Cloning of a functional human adenine phosphoribosyltransferase (APRT) gene: identification of a restriction fragment length polymorphism and preliminary analysis of DNAs from APRT-deficient families and cell mutants.

A complete human APRT gene has been isolated from a lambda phage genomic library using cloned mouse APRT DNA as a probe. The human gene, contained in a recombinant lambda phage designated lambda Huap15, is functional by virtue of its capacity to transfer human APRT activity to Aprt- mouse recipient cells after phage-mediated transfection. Digestion of lambda Huap15 DNA with BamH1 generated a 2.2-kb fragment that is the only fragment of eight produced to hybridize with the mouse APRT gene. This 2.2-kb BamH1 fragment is a unique, single copy sequence, and has been used to identify a restriction fragment length polymorphism (RFLP) associated with the APRT locus. Taq1 digestion and Southern blot analysis of DNAs from 49 unrelated individuals produced three different patterns.

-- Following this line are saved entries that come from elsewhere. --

(** X21. Every entry that the loop of [main] adds to [results] in sync mode
    names a video that is in the cache when the entry is made: for some
    cache key, a digest of 32 hexadecimal digits, a cache lookup finds the
    video, with the URL and the path of the entry. *)
Theorem sync_result_is_cached (fuel : nat) (g : Generator.t) (a : Cli.args) (path : string)
    (w w' : World) (item : json) :
  well_formed (Generator.video_dir g) = true ->
  Cli.sync a = true ->
  Cli.process_image fuel g a path w = (Ok (inl item), w') ->
  exists key,
    is_hex_digest key = true
    /\ Generator.get_cached_video g key w' = (Ok (Some (cached_descriptor g key)), w')
    /\ py_getitem item "videoUrl" = Ok (JStr (Generator.videoUrl (cached_descriptor g key)))
    /\ py_getitem item "videoPath"
       = Ok (JStr (Generator.videoPath (cached_descriptor g key))).
Proof.
  intros Hwf Hsync Hrun.
  unfold Cli.process_image, try_except in Hrun.
  match type of Hrun with
  | context [bind ?m ?k w] => destruct (bind m k w) as [[entry|e|] w1] eqn:Hbody
  end; [|destruct (exn_cls e); discriminate|discriminate].
  injection Hrun as -> ->.
  apply bind_ok_inv in Hbody as (operation & w2 & Hgen & Hbody).
  apply generate_video_inv in Hgen as (key & Hhex & Hfs & Hres).
  exists key. split; [exact Hhex|].
  destruct operation as [c|o].
  - destruct Hres as [-> Hfile]. cbn [Generator.fromCache cached_descriptor] in Hbody.
    injection Hbody as <- <-.
    split; [apply get_cached_video_hit; now rewrite Hfs|].
    unfold Cli.cached_item, py_getitem.
    split; erewrite assoc_with_second_image; reflexivity.
  - destruct Hres as [Hkey Hmiss]. rewrite Hsync, Hkey in Hbody.
    apply bind_ok_inv in Hbody as (v & w3 & Hpoll & Hbody).
    injection Hbody as <- <-.
    assert (Hslash : PyStr.contains "/" key = false).
    { apply andb_true_iff in Hhex as [_ Hchars]. now apply hex_no_slash. }
    unfold Generator.poll_video_operation in Hpoll.
    apply bind_ok_inv in Hpoll as (data & wa & _ & Hpoll).
    apply bind_ok_inv in Hpoll as (uri & wb & _ & Hpoll).
    apply bind_ok_inv in Hpoll as (p & wc & Hsave & Hpoll).
    injection Hpoll as <- <-.
    assert (Hsave' : Generator.save_video g uri key wb = (Ok p, wc)).
    { destruct key as [|c r]; [discriminate Hhex | exact Hsave]. }
    apply save_video_cached in Hsave' as (-> & Hcached).
    split; [exact Hcached|].
    unfold Cli.completed_item, py_getitem.
    cbn [Generator.vr_videoUrl Generator.vr_videoPath].
    rewrite (video_url_eq g _ Hwf Hslash).
    split; erewrite assoc_with_second_image; reflexivity.
Qed.

End SyncFacts.

(** ** Computations that read the remote side at given URLs *)
Section ReadsFrom.
Context (U : string -> Prop).

Lemma reads_from_local {A} (m : M A) :
  (forall w, snd (m w) = w) ->
  (forall w w2, fs w = fs w2 -> fst (m w2) = fst (m w)) ->
  reads_from U m.
Proof.
  intros Hw Hfs w. rewrite Hw. split; [apply same_env_refl|]. split.
  - exists []. now rewrite app_nil_r.
  - intros h0 w2 [Hsame _] _ _ _. now apply Hfs.
Qed.

Lemma reads_from_ret {A} (a : A) : reads_from U (ret a).
Proof. now apply reads_from_local. Qed.

Lemma reads_from_raise {A} (e : exn) : reads_from U (@raise A e).
Proof. now apply reads_from_local. Qed.

Lemma reads_from_lift {A} (r : res A) : reads_from U (lift r).
Proof. now apply reads_from_local. Qed.

Lemma reads_from_path_exists (p : PurePath.t) : reads_from U (path_exists p).
Proof.
  apply reads_from_local; [reflexivity|].
  intros w w2 Hfs. unfold path_exists. cbn [fst]. now rewrite Hfs.
Qed.

Lemma reads_from_read_file (p : PurePath.t) : reads_from U (read_file p).
Proof.
  apply reads_from_local.
  - intros w. unfold read_file. destruct (fs w !! _) as [[]|]; reflexivity.
  - intros w w2 Hfs. unfold read_file. rewrite <- Hfs.
    destruct (fs w !! _) as [[]|]; reflexivity.
Qed.
Lemma fence_occurs_drop (s pre tag p post : jstring) :
  fence_occurs s pre tag p post ->
  fence_at (drop (length pre) s)
  = Some {| m0 := fence_line tag p; m1 := tag; m2 := p |}.
Proof.
  intros (-> & Ht & Hp). rewrite drop_app_length.
  apply fence_at_Some. exists tag, p, post. by split.
Qed.

(** The pattern matches exactly the texts that contain a fence line. *)
Lemma regex_match_contains (s : jstring) :
  is_Some (regex_match s) <-> contains_fence s.
Proof.
  split.
  - intros [m Hm]. apply regex_match_Some in Hm as (i & H & _).
    apply fence_at_drop in H as (tag & p & post & H & _).
    by exists (take i s), tag, p, post.
  - intros (pre & tag & p & post & H).
    destruct (regex_match s) eqn:E; [done|].
    pose proof (fence_occurs_drop _ _ _ _ _ H) as Hd.
    rewrite regex_match_None in E. rewrite E in Hd. done.
Qed.

Lemma contains_fence_app (a s b : jstring) :
  contains_fence s -> contains_fence (a ++ s ++ b).
Proof.
  intros (pre & tag & p & post & -> & Ht & Hp).
  exists (a ++ pre), tag, p, (post ++ b). split; [|done].
  by rewrite <- !app_assoc.
Qed.

(** The match of the leftmost occurrence, the position [indexOf] finds
    for its text, and what is left after it. *)
Lemma leftmost_fence_match (s pre tag p post : jstring) :
  leftmost_fence s pre tag p post ->
  regex_match s = Some {| m0 := fence_line tag p; m1 := tag; m2 := p |} /\
  indexOf s (fence_line tag p) = Z.of_nat (length pre) /\
  drop (length pre + length (fence_line tag p)) s = post.
Proof.
  intros [Hocc Hleft].
  assert (forall j, (j < length pre)%nat -> fence_at (drop j s) = None) as Hnone.
  { intros j Hj. destruct (fence_at (drop j s)) as [m|] eqn:E; [|done].
    apply fence_at_drop in E as (tag' & p' & post' & H' & _).
    apply Hleft in H'. rewrite length_take in H'.
    destruct Hocc as (-> & _). lia. }
  split_and!.
  - apply regex_match_Some. exists (length pre). split; [|done].
    by apply (fence_occurs_drop _ _ _ _ post).
  - unfold indexOf.
    assert (find_sub s (fence_line tag p) = Some (length pre)) as ->; [|done].
    apply find_sub_Some. destruct Hocc as (Hs & Ht & Hp). split_and!.
    + rewrite Hs, drop_app_length. apply startsWith_app. eauto.
    + rewrite Hs, length_app. lia.
    + intros j Hj. destruct (startsWith (drop j s) (fence_line tag p)) eqn:E; [|done].
      apply startsWith_app in E as [r Hr].
      assert (fence_at (drop j s) = Some {| m0 := fence_line tag p; m1 := tag; m2 := p |}) as Hsome.
      { apply fence_at_Some. exists tag, p, r. by split. }
      rewrite Hnone in Hsome by done. done.
  - destruct Hocc as (-> & _).
    by rewrite <- drop_drop, drop_app_length, drop_app_length.
Qed.

End PatternFacts.

(* ===================================================================== *)
(** ** The extractor                                                     *)
(* ===================================================================== *)

Section ExtractorFacts.
Import Extractor Fence.

Variable path_isAbsolute : jstring -> bool.
Variable path_join : jstring -> jstring -> jstring.

Abbreviation process := (Extractor.process path_isAbsolute path_join).
Abbreviation flush := (Extractor.flush path_isAbsolute path_join).
Abbreviation consume := (Extractor.consume path_isAbsolute path_join).
Abbreviation sendMessage := (Extractor.sendMessage path_isAbsolute path_join).

(** While scanning, [process] never touches [pendingFiles], and it
    enters a block exactly when the pattern matches. *)
Lemma process_scanning (e : CodeExtractor) (chunk : jstring)
    (pending : list PendingFile.t) :
  inBlock e = false ->
  (process e chunk pending).2 = pending /\
  (inBlock (process e chunk pending).1 = true
   <-> is_Some (regex_match (buffer e ++ chunk))).
Proof.
  intros He. unfold Extractor.process. rewrite He. simpl.
  destruct (regex_match (buffer e ++ chunk)) as [m|]; simpl.
  - split; [done|]. split; eauto.
  - split; [done|]. split; [done|]. by intros [? ?].
Qed.

(** C4 (as amended).  While scanning, [process] enters a block exactly
    when the buffer, with the chunk appended, contains three backticks, a
    tag of one or more word characters, a colon, a path of one or more
    characters other than the newline, and a newline.  At the leftmost
    such occurrence the path, trimmed, becomes [filename] (the tag is not
    kept), the buffer becomes the text after the occurrence, and [code]
    starts empty. *)
Theorem C4_opening_fence (e : CodeExtractor) (chunk : jstring)
    (pending : list PendingFile.t) :
  inBlock e = false ->
  (inBlock (process e chunk pending).1 = true
     <-> contains_fence (buffer e ++ chunk)) /\
  (forall pre tag p post,
      leftmost_fence (buffer e ++ chunk) pre tag p post ->
      process e chunk pending
      = ({| buffer := post; inBlock := true; filename := trim p;
            code := []; dir := dir e |}, pending)).
Proof.
  intros He. split.
  - destruct (process_scanning e chunk pending He) as [_ ->].
    apply regex_match_contains.
  - intros pre tag p post Hl.
    destruct (leftmost_fence_match _ _ _ _ _ Hl) as (Hm & Hi & Hd).
    unfold Extractor.process. rewrite He. cbn [negb]. rewrite Hm. cbn [m0 m2].
    rewrite Hi, <- Nat2Z.inj_add, slice_from, Hd. done.
Qed.

(** C6.  After a call of [process] that leaves the mode unchanged, the
    buffer is a suffix of the text it was searching, of at most 100
    characters while scanning and of at most 10 inside a block; inside a
    block what is cut off the buffer has moved to [code]. *)
Theorem C6_bounded_carry (e : CodeExtractor) (chunk : jstring)
    (pending : list PendingFile.t) :
  inBlock (process e chunk pending).1 = inBlock e ->
  buffer (process e chunk pending).1 `suffix_of` (buffer e ++ chunk) /\
  (length (buffer (process e chunk pending).1)
   <= if inBlock e then 10 else 100)%nat /\
  (inBlock e = true ->
   code (process e chunk pending).1 ++ buffer (process e chunk pending).1
   = code e ++ buffer e ++ chunk).
Proof.
  unfold Extractor.process.
  destruct (inBlock e) eqn:He; simpl.
  - destruct (indexOf (buffer e ++ chunk) fence3 =? -1); simpl; [|done].
    intros _. destruct (Nat.ltb_spec 10 (length (buffer e ++ chunk))) as [H|H]; simpl.
    + rewrite (slice_tail _ 10), (slice_head _ 10) by lia. split_and!.
      * apply suffix_drop.
      * rewrite length_drop. lia.
      * intros _. by rewrite <- app_assoc, take_drop.
    + split_and!; [done|lia|done].
  - destruct (regex_match (buffer e ++ chunk)); simpl; [done|].
    intros _. destruct (Nat.ltb_spec 100 (length (buffer e ++ chunk))) as [H|H].
    + rewrite (slice_tail _ 100) by lia. split_and!.
      * apply suffix_drop.
      * rewrite length_drop. lia.
      * done.
    + split_and!; [done|lia|done].
Qed.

DNAs of 30 individuals produced a restriction pattern of three labeled fragments about 500 bp, 600 bp, and 2.1 kb in size, which is characteristic for individuals homozygous for the more common allele. Two individuals homozygous for the less frequent allele displayed labeled fragments of 500 bp and 2.7 kb. The remaining 17 DNA samples produced all four labeled bands as expected for heterozygous individuals. The frequency of heterozygotes in the population is about 35%, while the frequency of the less common allele is about 0.21. Restriction enzyme analysis of DNAs from two APRT-deficient brothers and from an unrelated heterozygote revealed no gross deletions or rearrangements, nor the Taq1 polymorphism.